The smell of meatballs, thick with garlic and oregano, hit her nose the minute she walked into the old farmhouse. Technically, her dad had fully inherited the house when she’d been nine, and it had been his to redecorate if he’d wanted. But no. It was still decked out in the gingham and flannel that her grandparents had loved, still had a doily over the ancient horsehair sofa, and still had a scuffed up, standing piano in the corner of the living room. It was a time capsule, a testament to life in Kentucky decades upon decades ago.

If they lost the farm and the land, the house would go with it.

The last thing she could see was her father settling in an apartment near some of the big medical complexes out by the university. After hand-carved bannisters and chair molding, how could he go to a soulless manila wall and cheap laminate counters? How could he leave the last place Grammy and Grandpa had been? The garden in back where her mother’s ashes had been spread?

Neither of them could leave that.

Tossing her purse onto the floor, she steadied her shoulders and put on her biggest smile. It didn’t matter how distressing the figures had been or what Andy’s level-headed advice was. She had returned home after college to keep an eye on her dad and decided to run the farm when he couldn’t beyond that. She’d promised to be the shoulder her father could cry on, to be the person who would keep him safe. Maybe it was a reversal of the parent-child dynamic but she bore it determinedly because he was all she had.

So tonight, she would just enjoy him and the mouth

-watering hints of oregano and paprika tickling her nose.

“So, it’s Gerry Cutter’s famous spaghetti.”

Her dad, goofy as always, wore a chef’s hat, some big poofy white thing that served as an ode to Chef Boyardee. Standing tall, he added a pinch of Texas Pete to the mixture. Sam knew that, if she weren’t there, he’d have added at least a tablespoon. He loved everything so hot it would make you sweat the second it moved over the tongue.

There was no shortage of TUMS in their house.

“Indeed,” he said, grinning back at her and continuing to stir the sauce and meatballs mixture. “I was feeling so good after my hike that I wanted to make you a taste of Italy.”

“The closest to Italy you’ve ever been is that restaurant on Versailles Drive.”

“It’s a good place!”

“It’s clearly using Prego,” she said, tasting the sauce her dad whipped up, “and so are you. It doesn’t even have the chunky tomatoes or onions.”

“Look, I am giving you a taste of Italy. It’s a spicy meatball,” her dad continued, grinning, in a terrible accent that sounded more like Mario the plumber than anyone who’d ever been near Sicily.

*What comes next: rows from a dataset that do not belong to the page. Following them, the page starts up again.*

(** A component [validate] may return: nonempty, neither ["."] nor [".."],
    without ['/'] and without NUL. *)
Lemma body_component_spec (seg : list ascii) :
  (body_component seg = [] /\ (seg = [] \/ seg = ["."%char])) \/
  (body_component seg = [ParentDir] /\ seg = ["."%char; "."%char]) \/
  (body_component seg = [Normal (string_of_list_ascii seg)] /\
   seg <> [] /\ seg <> ["."%char] /\ seg <> ["."%char; "."%char]).
Proof.
  destruct seg as [|a [|b [|c r]]].
  - left; auto.
  - destruct (ascii_dec a ".") as [->|Ha]; [left; auto|].
    right; right. repeat split; try congruence.
    simpl. repeat (match goal with |- context [match ?x with _ => _ end] => destruct x end);
      first [reflexivity | exfalso; apply Ha; reflexivity].
  - destruct (ascii_dec a ".") as [->|Ha]; destruct (ascii_dec b ".") as [->|Hb];
      [right; left; auto| | |];
      right; right; (repeat split; try congruence);
      simpl; repeat (match goal with |- context [match ?x with _ => _ end] => destruct x end);
      first [reflexivity | exfalso; apply Ha; reflexivity | exfalso; apply Hb; reflexivity].
  - right; right. rewrite body_long. repeat split; discriminate.
Qed.

Lemma split_segs_no_slash (l cur seg : list ascii) :
  ~ In "/"%char cur -> In seg (split_slash l cur) -> ~ In "/"%char seg.
Proof.
  revert cur; induction l as [|c l IH]; intros cur Hc Hin; rewrite ?split_cons in Hin.
  - destruct Hin as [<-|[]]. rewrite <- in_rev. exact Hc.
  - destruct (Ascii.eqb c "/") eqn:E.
    + destruct Hin as [<-|Hin]; [rewrite <- in_rev; exact Hc|].
      exact (IH [] (@in_nil _ "/"%char) Hin).
    + apply (IH (c :: cur)); [|exact Hin].
      intros [H|H]; [|contradiction]. subst. rewrite Ascii.eqb_refl in E. discriminate.
Qed.

Lemma string_of_neq (seg : list ascii) (s : string) :
  seg <> list_ascii_of_string s -> string_of_list_ascii seg <> s.
Proof. intros H E. apply H. rewrite <- E, list_ascii_of_string_of_list_ascii. reflexivity. Qed.

Lemma components_normal (s x : string) :
  In (Normal x) (components s) ->
  exists seg, In seg (split_slash (list_ascii_of_string s) []) /\ x = string_of_list_ascii seg /\
  x <> ""%string /\ x <> "."%string /\ x <> ".."%string /\ ~ In "/"%char (list_ascii_of_string x).
Proof.
  destruct (components_body s) as [hd [Hhd ->]].
  intros Hin. apply in_app_or in Hin as [Hin|Hin].
  - destruct (Hhd _ Hin); discriminate.
  - apply in_flat_map in Hin as [seg [Hseg Hin]]. exists seg.
    pose proof (split_segs_no_slash _ _ _ (@in_nil _ "/"%char) Hseg) as Hns.
    destruct (body_component_spec seg) as [[E _]|[[E _]|[E [H1 [H2 H3]]]]];
      rewrite E in Hin; simpl in Hin; try contradiction; try (destruct Hin as [Hin|[]]; discriminate).
    destruct Hin as [Hin|[]]. injection Hin as <-. split; [exact Hseg|]. repeat split.
    + apply string_of_neq. exact H1.
    + apply string_of_neq. exact H2.
    + apply string_of_neq. exact H3.
    + rewrite list_ascii_of_string_of_list_ascii. exact Hns.
Qed.

Lemma validate_loop_out (o cs : list Component) (acc out : list string) :
  validate_loop o cs acc = Ok out ->
  forall x, In x out -> In x acc \/ (In (Normal x) cs /\ contains_nul x = false).
Proof.
  revert acc; induction cs as [|c cs IH]; intros acc H x Hx; simpl in H.
  - injection H as <-. left; exact Hx.
  - destruct c; try discriminate.
    + destruct (IH acc H x Hx) as [?|[? ?]]; [left; assumption|right; split; [right|]; assumption].
    + destruct (IH acc H x Hx) as [?|[? ?]]; [left; assumption|right; split; [right|]; assumption].
    + destruct acc as [|a acc]; [discriminate|].
      destruct (IH acc H x Hx) as [?|[? ?]]; [left; right; assumption|right; split; [right|]; assumption].
    + destruct (contains_nul s) eqn:Ens; [discriminate|].
      destruct (IH (s :: acc) H x Hx) as [[<-|?]|[? ?]].
      * right; split; [left; reflexivity|exact Ens].
      * left; assumption.
      * right; split; [right|]; assumption.
Qed.

Lemma validate_path_out (s : string) (cs : list string) :
  validate_path s = Ok cs ->
  cs <> [] /\ forall x, In x cs ->
  exists seg, In seg (split_slash (list_ascii_of_string s) []) /\ x = string_of_list_ascii seg /\
  seg_ok x.
Proof.
  unfold validate_path, validate.
  destruct (validate_loop (components s) (components s) []) as [[|y ys]|e] eqn:E;
    intros H; try discriminate.
  injection H as <-. split.
  - simpl. intros H. destruct (rev ys); discriminate.
  - intros x Hx. change (rev ys ++ [y]) with (rev (y :: ys)) in Hx. rewrite <- in_rev in Hx.
    destruct (validate_loop_out _ _ _ _ E x Hx) as [[]|[Hn Hnul]].
    destruct (components_normal s x Hn) as [seg [Hseg [-> [H1 [H2 [H3 H4]]]]]].
    exists seg. repeat split; assumption.
Qed.

Lemma validate_path_segs (s : string) (cs : list string) :
  validate_path s = Ok cs -> cs <> [] /\ Forall seg_ok cs.
Proof.
  intros H. destruct (validate_path_out s cs H) as [Hne Hall].
  split; [exact Hne|]. apply Forall_forall. intros x Hx.
  destruct (Hall x Hx) as [seg [_ [_ Hok]]]. exact Hok.
Qed.

(** [validate] returns at least one component, and each is a plain name:
    nonempty, not ["."] or [".."], without ['/'] and without NUL. *)
Theorem validate_path_segments (s : string) (cs : list string) :
  validate_path s = Ok cs -> cs <> [] /\ Forall seg_ok cs.
Proof. exact (validate_path_segs s cs). Qed.

Lemma split_app_slash (x rest cur : list ascii) :
  ~ In "/"%char x -> split_slash (x ++ "/"%char :: rest) cur = (rev cur ++ x) :: split_slash rest [].
Proof.
  revert cur; induction x as [|c x IH]; intros cur H; simpl.
  - rewrite app_nil_r; reflexivity.
  - destruct (Ascii.eqb c "/") eqn:E.
    + apply Ascii.eqb_eq in E. subst. exfalso. apply H; left; reflexivity.
    + rewrite IH by (intros Hm; apply H; right; exact Hm). simpl.
      rewrite <- app_assoc. reflexivity.
Qed.

Lemma split_join (x : list ascii) (xs : list (list ascii)) (cur : list ascii) :
  ~ In "/"%char x -> Forall (fun y => ~ In "/"%char y) xs ->
  split_slash (join_slash (x :: xs)) cur = (rev cur ++ x) :: xs.
Proof.
  revert x cur; induction xs as [|y ys IH]; intros x cur Hx Hxs.
  - simpl. apply split_no_slash. exact Hx.
  - change (join_slash (x :: y :: ys)) with (x ++ "/"%char :: join_slash (y :: ys)).
    inversion Hxs as [|? ? Hy Hys]; subst.
    rewrite split_app_slash by exact Hx. rewrite IH by assumption. reflexivity.
Qed.

Lemma validate_loop_normals (o : list Component) (cs acc : list string) :
  Forall (fun c => contains_nul c = false) cs ->
  validate_loop o (map Normal cs) acc = Ok (rev cs ++ acc).
Proof.
  revert acc; induction cs as [|c cs IH]; intros acc H; [reflexivity|].
  inversion H as [|? ? Hc Hcs]; subst. simpl. rewrite Hc, IH by exact Hcs.
  rewrite <- app_assoc. reflexivity.
Qed.

Lemma body_seg_ok (c : string) :
  seg_ok c -> body_component (list_ascii_of_string c) = [Normal c].
Proof.
  intros [H1 [H2 [H3 _]]].
  destruct (body_component_spec (list_ascii_of_string c)) as [[_ [E|E]]|[[_ E]|[E _]]].
  - exfalso. apply H1. rewrite <- (string_of_list_ascii_of_string c), E. reflexivity.
  - exfalso. apply H2. rewrite <- (string_of_list_ascii_of_string c), E. reflexivity.
  - exfalso. apply H3. rewrite <- (string_of_list_ascii_of_string c), E. reflexivity.
  - rewrite E, string_of_list_ascii_of_string. reflexivity.
Qed.

Lemma validate_path_string (cs : list string) :
  cs <> [] -> Forall seg_ok cs -> validate_path (path_string cs) = Ok cs.
Proof.
  intros Hne Hall. destruct cs as [|c0 cs']; [contradiction|].
  assert (Hsplit : split_slash (list_ascii_of_string (path_string (c0 :: cs'))) []
                   = map list_ascii_of_string (c0 :: cs')).
  { unfold path_string. rewrite list_ascii_of_string_of_list_ascii.
    inversion Hall as [|? ? H0 Hcs]; subst. simpl map.
    rewrite split_join; [reflexivity|apply H0|].
    apply Forall_map. eapply Forall_impl; [|exact Hcs]. intros a Ha; apply Ha. }
  unfold validate_path, validate.
  destruct (components_body (path_string (c0 :: cs'))) as [hd [Hhd Ec]].
  rewrite Ec, validate_loop_skip_head by exact Hhd. rewrite Hsplit.
  replace (flat_map body_component (map list_ascii_of_string (c0 :: cs')))
    with (map Normal (c0 :: cs')).
  - rewrite validate_loop_normals.
    + rewrite app_nil_r, rev_involutive.
      destruct (rev (c0 :: cs')) eqn:Er; [|reflexivity].
      apply (f_equal (@List.length _)) in Er. rewrite length_rev in Er. discriminate.
    + eapply Forall_impl; [|exact Hall]. intros a Ha; apply Ha.
  - clear Hsplit Ec Hne. induction Hall as [|c l Hc Hl IH]; [reflexivity|].
    simpl. rewrite body_seg_ok by exact Hc. simpl. f_equal. exact IH.
Qed.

“Yes, congrats on your mastery of pouring in hot sauce,” she mocked, sticking out her tongue. “You did a good job, though. Just enough zing.”

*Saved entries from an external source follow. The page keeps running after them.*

(** The [while True] loop of [start] over what [protocol.read()] returns,
    call after call. [None]: the protocol has not delivered a final head
    yet and the coroutine is still suspended. *)
Fixpoint start_loop
    (reads : list (result HttpProcessingError (RawResponseMessage * StreamReader)))
    (self : t) : option (result exn (RawResponseMessage * StreamReader)) * t :=
  match reads with
  | [] => (None, self)
  | Raise exc :: _ =>
      (Some (Raise (ClientResponseError (_request_info self) (_history self)
                      (Some (hpe_code exc)) (hpe_message exc) (hpe_headers exc))),
       self)
  | Ok (message, payload) :: rest =>
      if ((msg_code message <? 100) || (msg_code message >? 199)
          || (msg_code message =? 101))%Z
      then (Some (Ok (message, payload)), self)
      else
        let self := match _continue self with
                    | Some _ => with_continue self None
                    | None => self
                    end in
        start_loop rest self
  end.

“But not so much zing you’re hugging porcelain,” he finished.

She rolled her eyes. His cornball humor had always made her gasp and groan in front of her friends in high school, but she’d somehow missed the bad puns, silly jokes, and overall goofiness in college. It was nice to see it again, especially when his hip pain had rendered him so dour lately.

“I get it. But really, Dad, you didn’t have to cook.”

“Oh, I know what this is,” he said, turning back to the boiling noodles.

“You do?”

“Yup, sure do,” her dad said. “I saw the doctor on Monday. He said that I was doing okay. In fact, he said I had great powers of recovery. It’s been almost five months and I’m feeling like I’m fifty again. It’s great.”

“Still, you don’t need to make me dinner,” she hedged, knowing partly how silly her concerns were.

Her dad did hike the hills of their property once a day, and he rode one of their old mares now on the trails. The doc had forbidden any serious jumping or barrel racing for at least another year, but her dad was always one to push boundaries. Sam didn’t want him to feel he had to be serving her, too. What kind of caretaker would she be if she let him? Of course, a voice in her mind that sounded suspiciously like Andy, chided her:

You can’t be Superwoman, can’t keep saving him.